• _Material for the task_:
Lemma visit_file_locks (flag : bool) (root file : string) (n : Z) (h : host) :
  same_locks h (after (visit_file decode encode flag root file n) h).
Proof.
  unfold after. destruct (is_junk file flag) eqn:Hj.
  - rewrite (visit_file_junk decode encode flag root file n h Hj). unfold os_remove.
    destruct (files h !! os_path_join root file) as [f|] eqn:Hf;
      [|apply same_locks_logged, same_locks_refl].
    destruct (removable f); [|apply same_locks_logged, same_locks_refl].
    intros p f' Hf'. cbn [snd add_log set_files files] in Hf'.
    destruct (decide (os_path_join root file = p)) as [<-|Hp].
    + by rewrite lookup_delete_eq in Hf'.
    + rewrite lookup_delete_ne in Hf' by done. by exists f'.
  - destruct (is_key_file file) eqn:Hk.
    + rewrite (visit_file_key decode encode flag root file n h Hj Hk).
      pose proof (process_file_locks (Some (os_path_join root file)) h) as Hl.
      unfold after in Hl.
      by destruct (process_file decode encode (Some (os_path_join root file)) h)
        as [[[]|e] h'].
    + rewrite (visit_file_other decode encode flag root file n h Hj Hk).
      apply same_locks_refl.
Qed.

Lemma visit_files_locks (flag : bool) (root : string) (names : list string)
    (n : Z) (h : host) :
  same_locks h (after (visit_files decode encode flag root names n) h).
Proof.
  revert n h. induction names as [|file names IH]; intros n h; [apply same_locks_refl|].
  unfold after in *. rewrite visit_files_cons.
  pose proof (visit_file_locks flag root file n h) as Hl. unfold after in Hl.
  destruct (visit_file decode encode flag root file n h) as [[n1|e] h1]; [|done].
  eapply same_locks_trans; [exact Hl|apply IH].
Qed.

Lemma visit_dirs_locks (flag : bool) (walk : list (string * list string))
    (n : Z) (h : host) :
  same_locks h (after (visit_dirs decode encode flag walk n) h).
Proof.
  revert n h. induction walk as [|[root names] walk IH]; intros n h;
    [apply same_locks_refl|].
  unfold after in *. rewrite visit_dirs_cons.
  pose proof (visit_files_locks flag root names n h) as Hl. unfold after in Hl.
  destruct (visit_files decode encode flag root names n h) as [[n1|e] h1]; [|done].
  eapply same_locks_trans; [exact Hl|apply IH].
Qed.

(** X10: a pass with nothing to do.  Over a directory whose listing holds
    no junk name and no key-file name (an empty directory among them) the
    pass returns normally and changes nothing but the console, which gets
    the completion line: no file, no log record. *)
Theorem idle_pass (d : string) (flag : bool) (h : host) :
  path_isdir h d = true ->
  (forall root names file,
     In (root, names) (default [] (dirs h !! d)) -> In file names ->
     acted_on flag file = false) ->
  remove_lines_in_files decode encode (Some d) flag h =
    (Ok tt, add_stdout "All .key files have been processed." h).
Proof.
  intros Hd Hidle. unfold remove_lines_in_files. unfold_monad.
  rewrite Hd. cbn [negb].
  by rewrite (visit_dirs_idle decode encode flag _ 0 h Hidle).
Qed.

(** X11: after a pass that returns normally, every junk name of the
    listing is gone from the host, unless the host refused to remove it:
    a file that is still there is one the host does not let remove, and a
    file that the host let remove at the start is gone. *)
Theorem junk_gone_after_pass (d : string) (flag : bool) (h : host)
    (root : string) (names : list string) (file : string) :
  fst (remove_lines_in_files decode encode (Some d) flag h) = Ok tt ->
  In (root, names) (default [] (dirs h !! d)) -> In file names ->
  is_junk file flag = true ->
  (forall f', files (after (remove_lines_in_files decode encode (Some d) flag) h)
                !! os_path_join root file = Some f' ->
     removable f' = false /\
     exists f, files h !! os_path_join root file = Some f /\ removable f = false) /\
  (forall f, files h !! os_path_join root file = Some f -> removable f = true ->
     files (after (remove_lines_in_files decode encode (Some d) flag) h)
       !! os_path_join root file = None).
Proof.
  intros Hok Hin Hfile Hjunk. unfold after in *.
  destruct (remove_lines_in_files_cases decode encode (Some d) flag h)
    as [(e & He & _)|(d' & [= <-] & Hd & Hr)]; [by rewrite He in Hok|].
  rewrite Hr in *. clear Hr.
  destruct (visit_dirs_keeps decode encode flag (default [] (dirs h !! d)) 0 h)
    as (_ & _ & Hj).
  pose proof (visit_dirs_locks flag (default [] (dirs h !! d)) 0 h) as Hl.
  unfold after in *.
  destruct (visit_dirs decode encode flag (default [] (dirs h !! d)) 0 h)
    as [[n|e] h'] eqn:Hv; cbn [fst snd add_stdout files] in *; [|done].
  specialize (Hj n eq_refl root names file Hin Hfile Hjunk).
  unfold gone_or_locked in Hj.
  assert (forall f', files h' !! os_path_join root file = Some f' ->
            removable f' = false /\
            exists f, files h !! os_path_join root file = Some f /\ removable f = false)
    as Hstill.
  { intros f' Hf'. rewrite Hf' in Hj. split; [done|].
    destruct (Hl _ _ Hf') as (f & Hf & E). exists f. split; [done|congruence]. }
  split; [exact Hstill|].
  intros f Hf Hrm. destruct (files h' !! os_path_join root file) as [f'|] eqn:Hf'; [|done].
  destruct (Hstill f' eq_refl) as (_ & f0 & Hf0 & Hrm0). congruence.
Qed.

End Locks.

(** ** The helpers [read_file] and [write_file] *)

Section HelperProperties.

Variable decode_as : encoding -> list byte -> option string.
Variable decode_replace : list byte -> string.
Variable encode : string -> list byte.

Lemma try_encodings_readable (encs : list encoding) (path : string) (h : host)
    (f : file_node) :
  files h !! path = Some f -> readable f = true ->
  (forall before enc rest text,
     encs = before ++ enc :: rest ->
     (forall e, In e before -> decode_as e (data f) = None) ->
     decode_as enc (data f) = Some text ->
     try_encodings decode_as encs path h = Some (Ok text)) /\
  ((forall e, In e encs -> decode_as e (data f) = None) ->
   try_encodings decode_as encs path h = None).
Proof.
  intros Hf Hr. induction encs as [|enc0 encs [IHfirst IHnone]].
  { split; [|done]. intros [|] ? ? ? ?; discriminate. }
  split.
  - intros before enc rest text Hsplit Hbefore Henc.
    cbn [try_encodings]. unfold open_read. rewrite Hf, Hr.
    destruct before as [|b before]; cbn in Hsplit; injection Hsplit as <- ->.
    + by rewrite Henc.
    + rewrite (Hbefore enc0 (or_introl eq_refl)).
      apply (IHfirst before enc rest text eq_refl); [|done].
      intros e He. apply Hbefore. by right.
  - intros Hnone. cbn [try_encodings]. unfold open_read. rewrite Hf, Hr.
    rewrite (Hnone enc0 (or_introl eq_refl)). apply IHnone.
    intros e He. apply Hnone. by right.
Qed.

Lemma try_encodings_result (encs : list encoding) (path : string) (h : host)
    (f : file_node) :
  files h !! path = Some f -> readable f = true ->
  try_encodings decode_as encs path h = None \/
  exists text, try_encodings decode_as encs path h = Some (Ok text).
Proof.
  intros Hf Hr. induction encs as [|enc encs IH]; [by left|].
  cbn [try_encodings]. unfold open_read. rewrite Hf, Hr.
  destruct (decode_as enc (data f)) as [text|]; [right; by exists text|exact IH].
Qed.

(** X12: a file that cannot be opened makes [read_file] raise.  The loop
    of lines 180-185 catches decoding errors only, so for a path that names
    no file, or a file the host does not let read, the error of the first
    [open] leaves [read_file]; the handler of lines 192-194 never runs: on no
    host and no path does [read_file] log a read failure. *)
Theorem read_file_open_error (path : string) (h : host) :
  (files h !! path = None ->
   read_file decode_as decode_replace path h = (Raise (no_file_error h path), [])) /\
  (forall f, files h !! path = Some f -> readable f = false ->
   read_file decode_as decode_replace path h = (Raise (PermissionError path), [])) /\
  (forall rec, In rec (snd (read_file decode_as decode_replace path h)) ->
     rec = WarnReplaced path).
Proof.
  assert (files h !! path = None ->
          read_file decode_as decode_replace path h = (Raise (no_file_error h path), []))
    as Hnone.
  { intros Hf. unfold read_file, encodings. cbn [try_encodings]. unfold open_read.
    rewrite Hf. unfold no_file_error. by destruct (path_isdir h path). }
  assert (forall f, files h !! path = Some f -> readable f = false ->
          read_file decode_as decode_replace path h = (Raise (PermissionError path), []))
    as Hlocked.
  { intros f Hf Hr. unfold read_file, encodings. cbn [try_encodings]. unfold open_read.
    by rewrite Hf, Hr. }
  split; [exact Hnone|]. split; [exact Hlocked|].
  intros rec. destruct (files h !! path) as [f|] eqn:Hf.
  - destruct (readable f) eqn:Hr.
    + unfold read_file. rewrite Hf, Hr.
      destruct (try_encodings_result encodings path h f Hf Hr) as [->|[text ->]];
        cbn [snd]; [|done].
      by intros [<-|[]].
    + by rewrite (Hlocked f eq_refl Hr).
  - by rewrite (Hnone eq_refl).
Qed.

Lemma read_file_first_encoding_aux (path : string) (h : host) (f : file_node) :
  files h !! path = Some f -> readable f = true ->
  forall before enc rest text,
    encodings = before ++ enc :: rest ->
    (forall e, In e before -> decode_as e (data f) = None) ->
    decode_as enc (data f) = Some text ->
    read_file decode_as decode_replace path h = (Ok text, []).
Proof.
  intros Hf Hr before enc rest text Hsplit Hbefore Henc. unfold read_file.
  destruct (try_encodings_readable encodings path h f Hf Hr) as [Hfirst _].
  by rewrite (Hfirst before enc rest text Hsplit Hbefore Henc).
Qed.

(** X13: on a file that opens, [read_file] returns the text of the first
    encoding of utf-8, gbk, gb2312, gb18030, latin1 that decodes its bytes,
    and logs nothing; when none of them decodes, it returns the replacing
    UTF-8 reading and logs the warning of line 190. *)
Theorem read_file_first_encoding (path : string) (h : host) (f : file_node) :
  files h !! path = Some f -> readable f = true ->
  (forall before enc rest text,
     [utf_8; gbk; gb2312; gb18030; latin1] = before ++ enc :: rest ->
     (forall e, In e before -> decode_as e (data f) = None) ->
     decode_as enc (data f) = Some text ->
     read_file decode_as decode_replace path h = (Ok text, [])) /\
  ((forall e, decode_as e (data f) = None) ->
   read_file decode_as decode_replace path h =
     (Ok (decode_replace (data f)), [WarnReplaced path])).
Proof.
  intros Hf Hr. destruct (try_encodings_readable encodings path h f Hf Hr) as [Hfirst Hnone].
  split.
  - intros before enc rest text Hsplit Hbefore Henc. unfold read_file.
    by rewrite (Hfirst before enc rest text Hsplit Hbefore Henc).
  - intros Hall. unfold read_file. rewrite Hnone by auto. by rewrite Hf, Hr.
Qed.

(** X14: with a latin1 decoder that decodes every byte string, as the real
    one does, [read_file] on a file that opens always returns a text read
    under one of the five encodings and never logs: the replacing reader of
    lines 188-191 is never used.  A file that only latin1 decodes comes back
    in its latin1 reading. *)
Theorem read_file_never_replaces (path : string) (h : host) (f : file_node) :
  (forall bytes, is_Some (decode_as latin1 bytes)) ->
  files h !! path = Some f -> readable f = true ->
  (exists enc text,
     In enc encodings /\ decode_as enc (data f) = Some text /\
     read_file decode_as decode_replace path h = (Ok text, [])) /\
  (decode_as utf_8 (data f) = None -> decode_as gbk (data f) = None ->
   decode_as gb2312 (data f) = None -> decode_as gb18030 (data f) = None ->
   exists text, decode_as latin1 (data f) = Some text /\
     read_file decode_as decode_replace path h = (Ok text, [])).
Proof.
  intros Htotal Hf Hr. destruct (Htotal (data f)) as [t5 H5].
  pose proof (read_file_first_encoding_aux path h f Hf Hr) as Hfirst.
  destruct (decode_as utf_8 (data f)) as [t1|] eqn:H1.
  { split; [|done]. exists utf_8, t1. split; [by left|]. split; [done|].
    apply (Hfirst [] utf_8 _ t1 eq_refl); [by intros ? []|done]. }
  destruct (decode_as gbk (data f)) as [t2|] eqn:H2.
  { split; [|done]. exists gbk, t2. split; [right; by left|]. split; [done|].
    apply (Hfirst [utf_8] gbk _ t2 eq_refl); [|done]. by intros ? [<-|[]]. }
  destruct (decode_as gb2312 (data f)) as [t3|] eqn:H3.
  { split; [|done]. exists gb2312, t3. split; [right; right; by left|]. split; [done|].
    apply (Hfirst [utf_8; gbk] gb2312 _ t3 eq_refl); [|done].
    by intros ? [<-|[<-|[]]]. }
  destruct (decode_as gb18030 (data f)) as [t4|] eqn:H4.
  { split; [|done]. exists gb18030, t4.
    split; [right; right; right; by left|]. split; [done|].
    apply (Hfirst [utf_8; gbk; gb2312] gb18030 _ t4 eq_refl); [|done].
    by intros ? [<-|[<-|[<-|[]]]]. }
  assert (read_file decode_as decode_replace path h = (Ok t5, [])) as Hlast.
  { apply (Hfirst [utf_8; gbk; gb2312; gb18030] latin1 [] t5 eq_refl); [|done].
    by intros ? [<-|[<-|[<-|[<-|[]]]]]. }
  split; [|intros _ _ _ _; by exists t5].
  exists latin1, t5. split; [|done]. right; right; right; right; by left.
Qed.

End HelperProperties.

Section HelperWrites.

Variable decode_as : encoding -> list byte -> option string.
Variable decode_replace : list byte -> string.
Variable encode : string -> list byte.

(** X15: [write_file] keeps a refused open to itself.  When the host does
    not let it open the path for writing, because the file is not writable
    or the path is a directory, [write_file] lets no exception out, leaves
    the host exactly as it is, and logs the one error record of line 201
    with the error of the open. *)
Theorem write_file_open_refused (path content : string) (h : host) :
  (forall f, files h !! path = Some f -> writable f = false ->
     write_file encode path content h = (h, [ErrorWrite path (PermissionError path)])) /\
  (files h !! path = None -> path_isdir h path = true ->
     write_file encode path content h = (h, [ErrorWrite path (IsADirectoryError path)])).
Proof.
  unfold write_file, open_write. split.
  - intros f Hf Hw. by rewrite Hf, Hw.
  - intros Hf Hd. by rewrite Hf, Hd.
Qed.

• _What needs to be done_: Among the entries above, find the line with "split; [exact Hnone|]." and the line with "(** X13: on"; give again exactly these two lines and all lines between them.

• _Answer for this exercise_:
  split; [exact Hnone|]. split; [exact Hlocked|].
  intros rec. destruct (files h !! path) as [f|] eqn:Hf.
  - destruct (readable f) eqn:Hr.
    + unfold read_file. rewrite Hf, Hr.
      destruct (try_encodings_result encodings path h f Hf Hr) as [->|[text ->]];
        cbn [snd]; [|done].
      by intros [<-|[]].
    + by rewrite (Hlocked f eq_refl Hr).
  - by rewrite (Hnone eq_refl).
Qed.

Lemma read_file_first_encoding_aux (path : string) (h : host) (f : file_node) :
  files h !! path = Some f -> readable f = true ->
  forall before enc rest text,
    encodings = before ++ enc :: rest ->
    (forall e, In e before -> decode_as e (data f) = None) ->
    decode_as enc (data f) = Some text ->
    read_file decode_as decode_replace path h = (Ok text, []).
Proof.
  intros Hf Hr before enc rest text Hsplit Hbefore Henc. unfold read_file.
  destruct (try_encodings_readable encodings path h f Hf Hr) as [Hfirst _].
  by rewrite (Hfirst before enc rest text Hsplit Hbefore Henc).
Qed.

(** X13: on a file that opens, [read_file] returns the text of the first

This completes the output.